Day Eleven of the United Nations Climate Change Conference 2009

US Secretary of State Hillary Clinton arrived in Copenhagen on Thursday just as climate negotiations had “reached a critical junction” and talks were “difficult”, as she said at a press briefing.

Hillary Clinton confirmed that the US wants strong action to combat climate change. She hoped that negotiations would take important steps forward within few hours, as “we all face the same challenge together”.

A deal at the UN climate summit looks more likely following a frantic day of behind the scenes diplomacy.

China signalled concessions on monitoring of emission curbs, and the US said it would commit money for developing countries.

Leaders are likely to have big choices to make when they meet on Friday.
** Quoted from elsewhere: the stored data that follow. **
Lemma elf_close_spec l m h ls ns :
  owns (m_heap m) l h ls ns →
  wp (elf_close (Some l))
    (λ r m', r = 0 ∧
       (∀ x, m_heap m' !! x = if decide (x ∈ owned l h ls) then None else m_heap m !! x) ∧
       m_fds m' = if 0 <=? e_fd h then delete (e_fd h) (m_fds m) else m_fds m) m.
Proof.
  intros Ho. unfold elf_close.
  apply wp_bind. eapply wp_mono; [by eapply free_tables_spec|]. intros [] m1 H1.
  apply wp_bind. eapply wp_mono; [eapply free_elf_spec, H1|]. intros [] m2 H2.
  pose proof (clears_trans _ _ _ _ _ _ _ _ _ _ _ _ H1 H2) as ([Hfd _] & Ho2 & Hrel).
  apply wp_bind. eapply wp_intro; [apply load_handle_eq, Ho2|].
  assert (∀ hp : gmap loc cell, (∀ x, x ≠ l → hp !! x = m_heap m2 !! x) → ∀ x,
    delete l hp !! x = if decide (x ∈ owned l h ls) then None else m_heap m !! x) as Hfinal.
  { intros hp Hhp x. destruct (decide (x = l)) as [->|Hx].
    - rewrite lookup_delete_eq, decide_True; [done|]. by left.
    - rewrite lookup_delete_ne, Hhp, (Hrel x Hx) by done.
      unfold owned, table_cells, without_tables. simpl. apply decide_ext. set_solver. }
  apply wp_bind. cbn [e_fd with_elf_fd without_tables with_phdr with_shdr with_strtab with_sym with_dsym].
  destruct (0 <=? e_fd h).
  - apply wp_bind. eapply wp_intro; [done|]. eapply wp_intro.
    { apply store_eq. eexists. apply Ho2. }
    apply wp_bind. eapply wp_intro.
    { apply free_eq. rewrite set_heap_heap, lookup_insert_eq. by eexists. }
    apply wp_ret. split_and!; [done| |simpl; by rewrite Hfd].
    apply Hfinal. intros x Hx. simpl. by rewrite lookup_insert_ne by done.
  - apply wp_ret, wp_bind. eapply wp_intro; [apply free_eq; eexists; apply Ho2|].
    apply wp_ret. split_and!; [done| |done]. by apply Hfinal.
Qed.

(** C16. [elf_close] of a handle, complete or not, returns 0 after it freed each
    cell the handle owns exactly once and closed its descriptor; every other
    cell is as it was, the arrays of symbols among them, which nothing in the
    loader ever frees. *)
Theorem elf_close_releases l m h ls ns :
  owns (m_heap m) l h ls ns →
  wp (elf_close (Some l))
    (λ r m', r = 0 ∧
       (∀ x, m_heap m' !! x = if decide (x ∈ owned l h ls) then None else m_heap m !! x) ∧
       m_fds m' = if 0 <=? e_fd h then delete (e_fd h) (m_fds m) else m_fds m) m.
Proof. apply elf_close_spec. Qed.

(** ** Allocation *)

(** The allocator has not handed out the addresses from [m_next] on. *)
Definition fresh_next (m : cmem) : Prop := ∀ x : loc, (m_next m ≤ x)%positive → m_heap m !! x = None.

Definition allocated (c : cell) (m : cmem) : cmem :=
  Cmem (<[m_next m := c]> (m_heap m)) (Pos.succ (m_next m)) (m_fds m) (m_errno m)
    (m_initialized m) (m_version m).

Lemma fresh_allocated c m : fresh_next m → fresh_next (allocated c m).
Proof.
  intros Hf x Hx. simpl in *. rewrite lookup_insert_ne by lia. apply Hf. lia.
Qed.

Lemma wp_malloc size c (Q : option loc → cmem → Prop) m :
  Q None m → Q (Some (m_next m)) (allocated c m) → wp (malloc size c) Q m.
Proof. unfold wp, malloc. by destruct (malloc_ok _ _). Qed.

(** ** Opening *)

(** What open(2) and libelf promise about the file [f]. *)
Record openable (f : string) : Prop := Openable {
  op_fd fds fd : sys_open f fds = Some fd → 0 ≤ fd ∧ fds !! fd = None;
  op_ident id : lib_getident f = Some id → (4 < length id)%nat;
  op_ehdr32 id : lib_getident f = Some id → id !! 4%nat = Some 1 → is_Some (elf32_getehdr f);
  op_ehdr64 id : lib_getident f = Some id → id !! 4%nat = Some 2 → is_Some (elf64_getehdr f) }.

(** The header of the class the file says it has. *)
Definition file_ehdr (f : string) (clazz : Z) : option Elf_Ehdr :=
  if clazz =? ELFCLASS32 then elf32_getehdr f else elf64_getehdr f.

(** The state after a successful [elf_open]. *)
Record opened (f : string) (m : cmem) (l : loc) (h : elf_handle_t) (m' : cmem) : Prop := Opened {
  od_owns : owns (m_heap m') l h [] [];
  od_next : (m_next m ≤ m_next m')%positive;
  od_new x : x ∈ owned l h [] → m_heap m !! x = None;
  od_old x : x ∉ owned l h [] → m_heap m' !! x = m_heap m !! x;
  od_fd : 0 ≤ e_fd h ∧ m_fds m !! e_fd h = None ∧ m_fds m' = <[e_fd h := f]> (m_fds m);
  od_class : valid_class h = true;
  od_tables : e_phdr h = None ∧ e_shdr h = None ∧ e_strtab h = None ∧ e_sym h = None ∧ e_dsym h = None;
  od_file : ∃ a, e_elf h = Some a ∧ m_heap m' !! a = Some (CElf f);
  od_header : ∃ id eh, lib_getident f = Some id ∧ id !! 4%nat = Some (e_clazz h) ∧
    file_ehdr f (e_clazz h) = Some eh ∧ h = handle_of_ehdr (e_clazz h) eh (e_fd h) (e_elf h) }.

Lemma set_fds_undo m fd f :
  m_fds m !! fd = None → delete fd (<[fd := f]> (m_fds m)) = m_fds m.
Proof. apply delete_insert_id. Qed.

(** [err_quit] undoes what was done. *)
Lemma elf_open_quit_spec fd elf e m :
  0 ≤ fd → NoDup (option_list elf ++ option_list e) →
  (∀ x, x ∈ option_list elf ++ option_list e → is_Some (m_heap m !! x)) →
  wp (elf_open_quit fd elf e)
    (λ r m', r = None ∧ m_fds m' = delete fd (m_fds m) ∧ m_next m' = m_next m ∧
       ∀ x, m_heap m' !! x =
         if decide (x ∈ option_list elf ++ option_list e) then None else m_heap m !! x) m.
Proof.
  intros Hfd Hnd Hlive. unfold elf_open_quit. rewrite (proj2 (Z.leb_le _ _)) by done.
  assert (∀ p m, (∀ x, x ∈ option_list p → is_Some (m_heap m !! x)) →
    free_opt p m = Ret (tt, set_heap (frees (m_heap m) (option_list p)) m)) as Hfree.
  { intros [a|] m0 H0; [apply free_opt_frees, H0; by left|]. by destruct m0. }
  apply wp_bind. eapply wp_intro; [apply Hfree; intros x Hx; apply Hlive, elem_of_app; by left|].
  apply wp_bind. eapply wp_intro; [done|].
  apply wp_bind. eapply wp_intro.
  { apply Hfree. intros x Hx. simpl. rewrite frees_other.
    - apply Hlive, elem_of_app. by right.
    - apply NoDup_app in Hnd as (_ & Hd & _). intros Hx'. by apply (Hd x). }
  apply wp_ret. split_and!; [done..|]. intros x. simpl. rewrite !lookup_frees.
  destruct (decide (x ∈ option_list e)), (decide (x ∈ option_list elf));
    rewrite ?decide_True, ?decide_False by (rewrite ?elem_of_app; tauto); done.
Qed.

(** Nothing is left behind. *)
Definition undone (m m' : cmem) : Prop := m_fds m' = m_fds m ∧ ∀ x, m_heap m' !! x = m_heap m !! x.

Definition opened_or_undone (f : string) (m : cmem) (r : option loc) (m' : cmem) : Prop :=
  fresh_next m' ∧
  match r with None => undone m m' | Some l => ∃ h, opened f m l h m' end.

(** The failure exits of [elf_open]: [m1] is the state when the jump is taken. *)
Lemma open_quit_undoes f m m1 fd elf e :
  fresh_next m → 0 ≤ fd → m_fds m !! fd = None → m_fds m1 = <[fd := f]> (m_fds m) →
  NoDup (option_list elf ++ option_list e) →
  (∀ x, x ∈ option_list elf ++ option_list e → is_Some (m_heap m1 !! x) ∧ m_heap m !! x = None) →
  (∀ x, x ∉ option_list elf ++ option_list e → m_heap m1 !! x = m_heap m !! x) →
  (m_next m ≤ m_next m1)%positive →
  wp (elf_open_quit fd elf e) (opened_or_undone f m) m1.
Proof.
  intros Hfresh Hfd Hunused Hfds Hnd Hnew Hold Hnext.
  eapply wp_mono; [apply elf_open_quit_spec; [done..|by apply Hnew]|].
  intros r m' (-> & Hf & Hn & Hh).
  assert (∀ x, m_heap m' !! x = m_heap m !! x) as Hsame.
  { intros x. rewrite Hh. destruct (decide _) as [Hx|Hx]; [by symmetry; apply Hnew|by apply Hold]. }
  split; [|split].
  - intros x Hx. rewrite Hsame. apply Hfresh. lia.
  - by rewrite Hf, Hfds, set_fds_undo.
  - done.
Qed.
[On] Thursday morning, the Copenhagen summit received a much-needed boost from a new player, Secretary of State Hillary Clinton, who had arrived early that day. At a news conference, Clinton told reporters that the U.S. would join with other developed nations to mobilize $100 billion in climate financing by 2020. The offer seemed timed to address one of the main obstacles to negotiation at the Copenhagen summit — the lack of long-term aid from the developed world to help poor nations fight warming — and gave some life to the stalled talks. As de Boer said at a press conference shortly afterward, "Hold tight. Mind the doors. The cable car is moving again."